La reconstrucción del Estado pasa también por la recuperación de la calidad institucional, que depende del nivel de los actores políticos más que del contenido de las leyes. En este tema concreto, la tarea consiste esencialmente en recuperar la capacidad de convocar a los mejores. Por supuesto, la calidad de las normas también importa, porque son un instrumento básico para el gobierno de la sociedad, pero es peligroso caer en el «normativismo», error que consiste en creer que cambiando la ley, modificamos la realidad. La conciencia social acerca del valor de un buen funcionamiento institucional y la exigencia de que ese buen nivel se alcance efectivamente, son necesidades fundamentales en el camino de reconstrucción del Estado.

5.- Todas las funciones estatales requieren la aplicación de nivel óptimo de conocimiento. Se trata de seleccionar las metas de largo plazo, diseñar las políticas aplicables a cada sector y utilizar los medios adecuados para alcanzar los objetivos con eficiencia, es decir, con el menor costo. Para todo eso, es necesario contar con recursos humanos calificados, con formación permanente, dedicación exclusiva y la remuneración necesaria para garantizar su independencia frente a los sectores. La creciente complejidad de las decisiones a tomar aumenta la exigencia de adecuada capacitación.

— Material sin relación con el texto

Lemma send_without_number_makes_no_call_witness :
  Rtextit.send ok_env PNone "hi" (IdList ["1234567"]) None
    (State (Rtextit.Backend (Some {[ "api_token" := "secret" ]})) []) =
    (Raise (KeyError "number"),
     State (Rtextit.Backend (Some {[ "api_token" := "secret" ]})) []).
Proof.
  exact (send_without_number_makes_no_call ok_env PNone "hi"
           (IdList ["1234567"]) None
           (State (Rtextit.Backend (Some {[ "api_token" := "secret" ]})) [])
           eq_refl).
Defined.
(** ** class RandomItemSelector *)

Module RandomItemSelector.
Section selector.
(** [T] is the type of the pool's items; [itm not in self.used_items]
    compares by [==], that is by the decidable equality of [T].  The
    result [None] of [pull_random_item] says that there was nothing to
    draw; a pool that may hold Python's [None] as an entry is a selector
    over an option type, see [returned_value] below. *)
Context {T : Type} `{EqDecision T}.

Record t : Type := mk {
  items : list T;
  used_items : list T
}.

(** [__init__(items=None)] *)
Definition __init__ (its : option (list T)) : t :=
  {| items := match its with Some l => l | None => [] end;
     used_items := [] |}.

(** [init(items=None)] calls [self.__init__(items)]. *)
Definition init (self : t) (its : option (list T)) : t := __init__ its.

Definition add_item (self : t) (item : T) : t :=
  {| items := items self ++ [item]; used_items := used_items self |}.

Definition reset (self : t) : t :=
  {| items := items self; used_items := [] |}.

(** The comprehension of line 68:
    [[itm for itm in self.items if itm not in self.used_items]]. *)
Definition available (self : t) : list T :=
  filter (λ itm, itm ∉ used_items self) (items self).

Definition pull_random_item (self : t) (g : rng) : res (option T * t * rng) :=
  match items self with
  | [] =>
      (* self.used_items.clear(); return None *)
      Ret (None, {| items := items self; used_items := [] |}, g)
  | _ :: _ =>
      let avail := available self in
      let '(self, avail) :=
        match avail with
        | [] => (reset self, items self)
        | _ :: _ => (self, avail)
        end in
      '(choice, g) ← random_choice avail g;
      Ret (Some choice,
           {| items := items self; used_items := used_items self ++ [choice] |},
           g)
  end.

(** [n] consecutive calls of [pull_random_item] and nothing in between:
    the values returned, in order, with the final state. *)
Fixpoint pull_n (n : nat) (self : t) (g : rng) : res (list (option T) * t * rng) :=
  match n with
  | 0 => Ret ([], self, g)
  | S n =>
      '(r, self, g) ← pull_random_item self g;
      '(rs, self, g) ← pull_n n self g;
      Ret (r :: rs, self, g)
  end.

(** A selector starts a cycle when none of the pool's values is marked
    used (fresh, or just reset) or all of them are (exhausted: the next
    call resets before it draws). *)
Definition cycle_boundary (self : t) : Prop :=
  available self = items self ∨ available self = [].

(** None of the next [n] calls takes the branch of lines 70 to 73, which
    resets [used_items]: each finds something available. *)
Fixpoint no_auto_reset (n : nat) (self : t) (g : rng) : Prop :=
  match n with
  | 0 => True
  | S n =>
      available self ≠ []
      ∧ match pull_random_item self g with
        | Ret (_, self', g') => no_auto_reset n self' g'
        | Raise _ => True
        end
  end.

(** The operations a client can apply to a selector, and the selector
    after a run of them from its construction.  A draw carries the state
    of [random] it is made with. *)
Inductive op : Type :=
  | Init (its : option (list T))
  | AddItem (item : T)
  | PullRandomItem (g : rng)
  | Reset.

Definition apply_op (self : t) (o : op) : t :=
  match o with
  | Init its => init self its
  | AddItem item => add_item self item
  | PullRandomItem g =>
      match pull_random_item self g with
      | Ret (_, self', _) => self'
      | Raise _ => self
      end
  | Reset => reset self
  end.

Definition run (its : option (list T)) (ops : list op) : t :=
  foldl apply_op (__init__ its) ops.
End selector.
Arguments t T : clear implicits.
Arguments op T : clear implicits.
End RandomItemSelector.

(** ** Module-level text corpora *)

Definition clues : list string := [
  "There is a scorched crescent on the wall where something burned briefly.";
  "There is a line of crushed petals leading toward a closed corner.";
  "There is a faint smear of ash along the baseboard, as if something smoldered and was moved.";
  "There is a folded note tucked beneath a loose floorboard, its edges softened by handling.";
  "There is a dark ring on the table where glasses were set and then forgotten.";
  "There is a single, muddy footprint half-hidden under the rug's fringe.";
  "There is a dried drip mark on the ceiling, streaking down and long since settled.";
  "There is a cluster of tiny punctures in the curtain, their pattern oddly deliberate.";
  "There is a hurriedly rearranged stack of books, their spines scuffed and out of order.";
  "There is a faint trace of perfume lingering in the corner, layered with dust and time."
].

Definition sense_exp : list string := [
  "You see candlelight tremble along a tapestry's braided edge, answering a drifting draft.";
  "You hear the slow settling of stone, a low groan that might once have been a footstep.";
  "You smell iron and old wax layered with something sweet and green, like dried herbs.";
  "You feel the floorboards whisper underfoot, as if remembering a hurried passage.";
  "You sense a cool current that carries the echo of laughter or the memory of it.";
  "You see a shadow pause in the corner, holding a shape a heartbeat too long.";
  "You hear the soft clink of glass far away, as if someone set down a fragile secret.";
  "You smell smoke threaded with rosemary, the trace of a brazier long since banked.";
  "You feel the windowsill's stone — worn smooth and faintly warm from many palms.";
  "You sense the air thicken, a subtle pressure like someone hesitating beyond the door.";
  "You see motes of dust turn in a single beam of light, each one a silent witness.";
  "You hear a patient tapping behind the plaster, regular and oddly deliberate."
].
(** * A Plus Charge backend: a shallow embedding of [main.py]

    The service has four routes.  This development embeds the three that
    carry logic -- [GET /test], [POST /api/leads] (with the e-mail
    dispatcher [send_auto_email]) and [POST /api/roi] -- and proves the
    properties of the specification about them.

    Conventions.
    - A Python [str] is a list of Unicode code points ([str]); the string
      literals of the source are written in UTF-8 and decoded by [py].
    - A Python [float] is an IEEE-754 binary64 value, modelled by the
      Standard Library's [spec_float] with precision 53 and [emax] 1024.
    - A Python call either returns or raises: [outcome].  Code with
      effects threads a state (the local [response] dict of [/test], the
      trace of external calls of the lead handler) through [Py].
    - The collaborators that are not in [main.py] -- the [database]
      module, [requests.post], the process environment, the e-mail
      syntax check behind [EmailStr], [repr] of a dict -- are inputs of
      the model ([World]): every theorem holds for every behaviour of
      them. *)

From Stdlib Require Import ZArith NArith Bool List Lia.
From Stdlib Require Import Floats.SpecFloat.
From stdpp Require Import base option list strings gmap.

Local Open Scope Z_scope.
Set Warnings "-register-all".

(* ===================================================================== *)
(** * Python strings *)
(* ===================================================================== *)

Module PyStr.

(** One code point. *)
Definition char := N.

El riesgo consiste en la deformación tecnocrática. El Estado debe contar con los recursos técnico-científicos necesarios para comprender la naturaleza de las cuestiones a decidir y definir los caminos posibles, a partir de fundamentos objetivos. Pero la decisión final solo será tomada por quien posea legitimidad y representatividad expresas, porque el sistema funciona en base a ese principio. Es decir: la reconstrucción del Estado también pasa por asegurar el respaldo técnico necesario para la correcta decisión política.

6.- La corrupción produce un impacto demoledor en la relación entre el Estado y la sociedad, porque ataca su naturaleza primaria y esencial.

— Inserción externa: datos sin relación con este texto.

Definition named_opcodes : list (nat * string) :=
  [ (1, "POP_TOP"); (2, "ROT_TWO"); (3, "ROT_THREE"); (4, "DUP_TOP");
    (5, "DUP_TOP_TWO"); (6, "ROT_FOUR"); (9, "NOP"); (10, "UNARY_POSITIVE");
    (11, "UNARY_NEGATIVE"); (12, "UNARY_NOT"); (15, "UNARY_INVERT");
    (16, "BINARY_MATRIX_MULTIPLY"); (17, "INPLACE_MATRIX_MULTIPLY");
    (19, "BINARY_POWER"); (20, "BINARY_MULTIPLY"); (22, "BINARY_MODULO");
    (23, "BINARY_ADD"); (24, "BINARY_SUBTRACT"); (25, "BINARY_SUBSCR");
    (26, "BINARY_FLOOR_DIVIDE"); (27, "BINARY_TRUE_DIVIDE");
    (28, "INPLACE_FLOOR_DIVIDE"); (29, "INPLACE_TRUE_DIVIDE");
    (50, "GET_AITER"); (51, "GET_ANEXT"); (52, "BEFORE_ASYNC_WITH");
    (53, "BEGIN_FINALLY"); (54, "END_ASYNC_FOR"); (55, "INPLACE_ADD");
    (56, "INPLACE_SUBTRACT"); (57, "INPLACE_MULTIPLY"); (59, "INPLACE_MODULO");
    (60, "STORE_SUBSCR"); (61, "DELETE_SUBSCR"); (62, "BINARY_LSHIFT");
    (63, "BINARY_RSHIFT"); (64, "BINARY_AND"); (65, "BINARY_XOR");
    (66, "BINARY_OR"); (67, "INPLACE_POWER"); (68, "GET_ITER");
    (69, "GET_YIELD_FROM_ITER"); (70, "PRINT_EXPR"); (71, "LOAD_BUILD_CLASS");
    (72, "YIELD_FROM"); (73, "GET_AWAITABLE"); (75, "INPLACE_LSHIFT");
    (76, "INPLACE_RSHIFT"); (77, "INPLACE_AND"); (78, "INPLACE_XOR");
    (79, "INPLACE_OR"); (81, "WITH_CLEANUP_START"); (82, "WITH_CLEANUP_FINISH");
    (83, "RETURN_VALUE"); (84, "IMPORT_STAR"); (85, "SETUP_ANNOTATIONS");
    (86, "YIELD_VALUE"); (87, "POP_BLOCK"); (88, "END_FINALLY");
    (89, "POP_EXCEPT"); (90, "STORE_NAME"); (91, "DELETE_NAME");
    (92, "UNPACK_SEQUENCE"); (93, "FOR_ITER"); (94, "UNPACK_EX");
    (95, "STORE_ATTR"); (96, "DELETE_ATTR"); (97, "STORE_GLOBAL");
    (98, "DELETE_GLOBAL"); (100, "LOAD_CONST"); (101, "LOAD_NAME");
    (102, "BUILD_TUPLE"); (103, "BUILD_LIST"); (104, "BUILD_SET");
    (105, "BUILD_MAP"); (106, "LOAD_ATTR"); (107, "COMPARE_OP");
    (108, "IMPORT_NAME"); (109, "IMPORT_FROM"); (110, "JUMP_FORWARD");
    (111, "JUMP_IF_FALSE_OR_POP"); (112, "JUMP_IF_TRUE_OR_POP");
    (113, "JUMP_ABSOLUTE"); (114, "POP_JUMP_IF_FALSE");
    (115, "POP_JUMP_IF_TRUE"); (116, "LOAD_GLOBAL"); (122, "SETUP_FINALLY");
    (124, "LOAD_FAST"); (125, "STORE_FAST"); (126, "DELETE_FAST");
    (130, "RAISE_VARARGS"); (131, "CALL_FUNCTION"); (132, "MAKE_FUNCTION");
    (133, "BUILD_SLICE"); (135, "LOAD_CLOSURE"); (136, "LOAD_DEREF");
    (137, "STORE_DEREF"); (138, "DELETE_DEREF"); (141, "CALL_FUNCTION_KW");
    (142, "CALL_FUNCTION_EX"); (143, "SETUP_WITH"); (144, "EXTENDED_ARG");
    (145, "LIST_APPEND"); (146, "SET_ADD"); (147, "MAP_ADD");
    (148, "LOAD_CLASSDEREF"); (149, "BUILD_LIST_UNPACK");
    (150, "BUILD_MAP_UNPACK"); (151, "BUILD_MAP_UNPACK_WITH_CALL");
    (152, "BUILD_TUPLE_UNPACK"); (153, "BUILD_SET_UNPACK");
    (154, "SETUP_ASYNC_WITH"); (155, "FORMAT_VALUE");
    (156, "BUILD_CONST_KEY_MAP"); (157, "BUILD_STRING");
    (158, "BUILD_TUPLE_UNPACK_WITH_CALL"); (160, "LOAD_METHOD");
    (161, "CALL_METHOD"); (162, "CALL_FINALLY"); (163, "POP_FINALLY") ]%nat.
(** * Pure: SQL completion provider and query interface

    A shallow embedding of
    - [frontend/src/components/monaco-editor.tsx]: the FROM/JOIN reference
      scan [parseSqlAndFindTableNameAndAliases] and the completion provider
      [provideCompletionItems];
    - [frontend/src/components/query-interface.tsx]: the handlers
      [handleQuery] and [handleKeyDown] of the [QueryInterface] component.

    JavaScript strings are sequences of UTF-16 code units; regular
    expressions are given the backtracking semantics of ECMA-262
    (continuation-passing matchers); the [Map] of aliases is a [gmap]; the
    React state is a record threaded through the handlers. *)

From Stdlib Require Import ZArith NArith Lia String Ascii.
From stdpp Require Import gmap list.

Local Open Scope Z_scope.
Local Open Scope nat_scope.

(** ** JavaScript strings *)

(** A UTF-16 code unit, and a string of them. *)
Abbreviation char := N (only parsing).
Abbreviation jsstring := (list N) (only parsing).

(** Code units of an ASCII literal. *)
Definition str (s : string) : jsstring :=
  List.map N_of_ascii (list_ascii_of_string s).

Definition chr (a : ascii) : char := N_of_ascii a.

(** White space and line terminators: the class [\s], also what
    [String.prototype.trim] strips. *)
Definition is_space (c : char) : bool :=
  ((9 <=? c) && (c <=? 13) || (c =? 32) || (c =? 160) || (c =? 5760)
   || (8192 <=? c) && (c <=? 8202) || (c =? 8232) || (c =? 8233)
   || (c =? 8239) || (c =? 8287) || (c =? 12288) || (c =? 65279))%N.

(** The class [\w]: [A-Za-z0-9_]. *)
Definition is_word (c : char) : bool :=
  ((48 <=? c) && (c <=? 57) || (65 <=? c) && (c <=? 90) || (c =? 95)
   || (97 <=? c) && (c <=? 122))%N.

Fixpoint takeWhile {A} (p : A -> bool) (l : list A) : list A :=
  match l with
  | [] => []
  | a :: l' => if p a then a :: takeWhile p l' else []
  end.

Fixpoint dropWhile {A} (p : A -> bool) (l : list A) : list A :=
  match l with
  | [] => []
  | a :: l' => if p a then dropWhile p l' else l
  end.

(** [String.prototype.trim]. *)
Definition trimStart (s : jsstring) : jsstring := dropWhile is_space s.
Definition trimEnd (s : jsstring) : jsstring :=
  rev (dropWhile is_space (rev s)).
Definition trim (s : jsstring) : jsstring := trimEnd (trimStart s).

En términos esquemáticos y en lenguaje simple, el Estado nace para la sociedad, en dos sentidos: no es concebible un Estado sin sociedad, sin sustento humano, pero además el único sujeto de la acción del Estado es la sociedad, porque para ella fue pensado, para ella funciona.

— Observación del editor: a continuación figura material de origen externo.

(** * dulwich/credentials.py: the git credential-helper client

    A shallow embedding of [CredentialHelper] (construction by [__init__]
    and [from_config], command resolution in [_prepare_command], the [get]
    request/response protocol, and the unsupported [store]/[erase] verbs)
    together with the Python builtins it relies on, followed by the
    properties of the written specification and further properties of the
    module.

    Conventions.
    - A Python [str] is the list of its Unicode code points ([list N]); the
      literal ["abc"] of the source is written [u "abc"].
    - A Python [bytes] is a [list byte]; the literal [b"abc"] is [b "abc"].
    - A [dict] with [bytes] keys is a [gmap (list byte) (list byte)].
    - Exceptions are values of [exn]; a computation that may raise returns a
      [result].  Calls into the operating system ([shutil.which],
      [subprocess.check_output], [subprocess.run]) are answered by an
      explicit [OS] record and recorded, in order, in a trace of [event]s. *)

From Stdlib Require Import ZArith NArith List Strings.Ascii Strings.String Strings.Byte.
From stdpp Require Import base option list countable gmap.

Local Open Scope N_scope.

(** ** Python values *)

Abbreviation str := (list N).
Abbreviation bytes := (list byte).

Definition u (s : string) : str := N_of_ascii <$> list_ascii_of_string s.
Definition b (s : string) : bytes := list_byte_of_string s.

#[global] Instance byte_eq_decision : EqDecision byte := Byte.byte_eq_dec.

#[global] Instance byte_countable : Countable byte.
Proof.
  refine (inj_countable' Byte.to_N (λ n, default x00 (Byte.of_N n)) _).
  intros x. by rewrite Byte.of_to_N.
Defined.

(** The objects that end up as the argument of an exception. *)
Inductive pyobj :=
| PyNone
| PyBytes (v : bytes)
| PyStr (v : str).

(** ** Exceptions *)

Inductive exn :=
| CredentialNotFoundError (arg : pyobj)      (* class CredentialNotFoundError(Exception) *)
| NotImplementedError
| IndexError
| ValueError (msg : str)
| UnicodeEncodeError (start : nat)           (* position of the offending character *)
| FileNotFoundError
| CalledProcessError (returncode : Z) (stderr : pyobj)
| OtherError (name : string).                (* any other exception of the environment *)

Inductive result (A : Type) :=
| Ok (v : A)
| Raise (e : exn).
Arguments Ok {A} v.
Arguments Raise {A} e.

(** ** What the operating system is asked *)

(** [Union[str, List[str]]]: a shell string or an argument vector. *)
Inductive command :=
| ShellCmd (s : str)
| ArgvCmd (argv : list str).

Inductive event :=
| EvWhich (cmd : str) (path : option str)            (* shutil.which(cmd, path=path) *)
| EvCheckOutput (args : list str)                    (* subprocess.check_output(args, ...) *)
| EvRun (cmd : command) (input : bytes) (shell : bool). (* subprocess.run(cmd, input=..., shell=...) *)

(** How a launched process ends: it exits with a status and its two captured
    streams, or it could not be started and the launch raises. *)
Inductive run_outcome :=
| Exited (returncode : Z) (stdout stderr : bytes)
| NotStarted (e : exn).

Record OS := {
  sys_platform : str;
  os_linesep : str;
  os_path_isabs : str → bool;
  os_path_join : str → str → str;
  which_answer : str → option str → option str;
  check_output_answer : list str → result str;
  run_answer : command → bytes → bool → run_outcome;
}.

(** ** Computations with exceptions and a trace of system calls *)

Definition M (A : Type) : Type := result A * list event.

Por supuesto, el Estado no existe en términos materiales. Hay edificios públicos, escuelas, hospitales, calles, veredas, plazas que pertenecen a la comunidad y son administradas por personas que actúan en nombre del Estado, ya que éste sólo tiene existencia normativa: como alguna vez dijo Kelsen, no es otra cosa que la designación metafórica del orden jurídico total.

Pero para el hombre común, el Estado es un punto de referencia esencial del que espera servicios básicos que determinan su calidad de vida. Para recibir esos servicios paga los impuestos, acata la ley, acepta comportarse de determinada forma. El primer servicio que espera es la organización de la convivencia, que en términos latos llama «política» o «gobierno». De esa concepción primaria surge el concepto de «servicio público» que deben cumplir las personas que hacen política o ejercen el gobierno.

Cuando aquellos que deben prestar el servicio de hacer política, gobernar o administrar se corrompen, la relación cambia hasta desnaturalizarse, porque las personas que actúan en nombre del Estado dejan de cumplir su obligación y en lugar de servir a la sociedad, se aprovechan de ella. Desde ese momento, la existencia del Estado pierde su sentido original.

La presión corporativa o la colonización privada del sector público son formas de corrupción, aunque sus protagonistas representen prestigiosos intereses privados de nivel internacional. El efecto social es exactamente el mismo y aún más grande desde el punto de vista de sus consecuencias económicas.

Por supuesto, la reconstrucción del Estado requiere la eliminación de cualquier forma de corrupción, no solo por razones de ética pública, sino para preservar el funcionamiento del sistema tal como fue concebido. Si no terminamos con la corrupción, cualquier esfuerzo reconstructor será insuficiente, porque la esencia de la relación con la sociedad estará contaminada.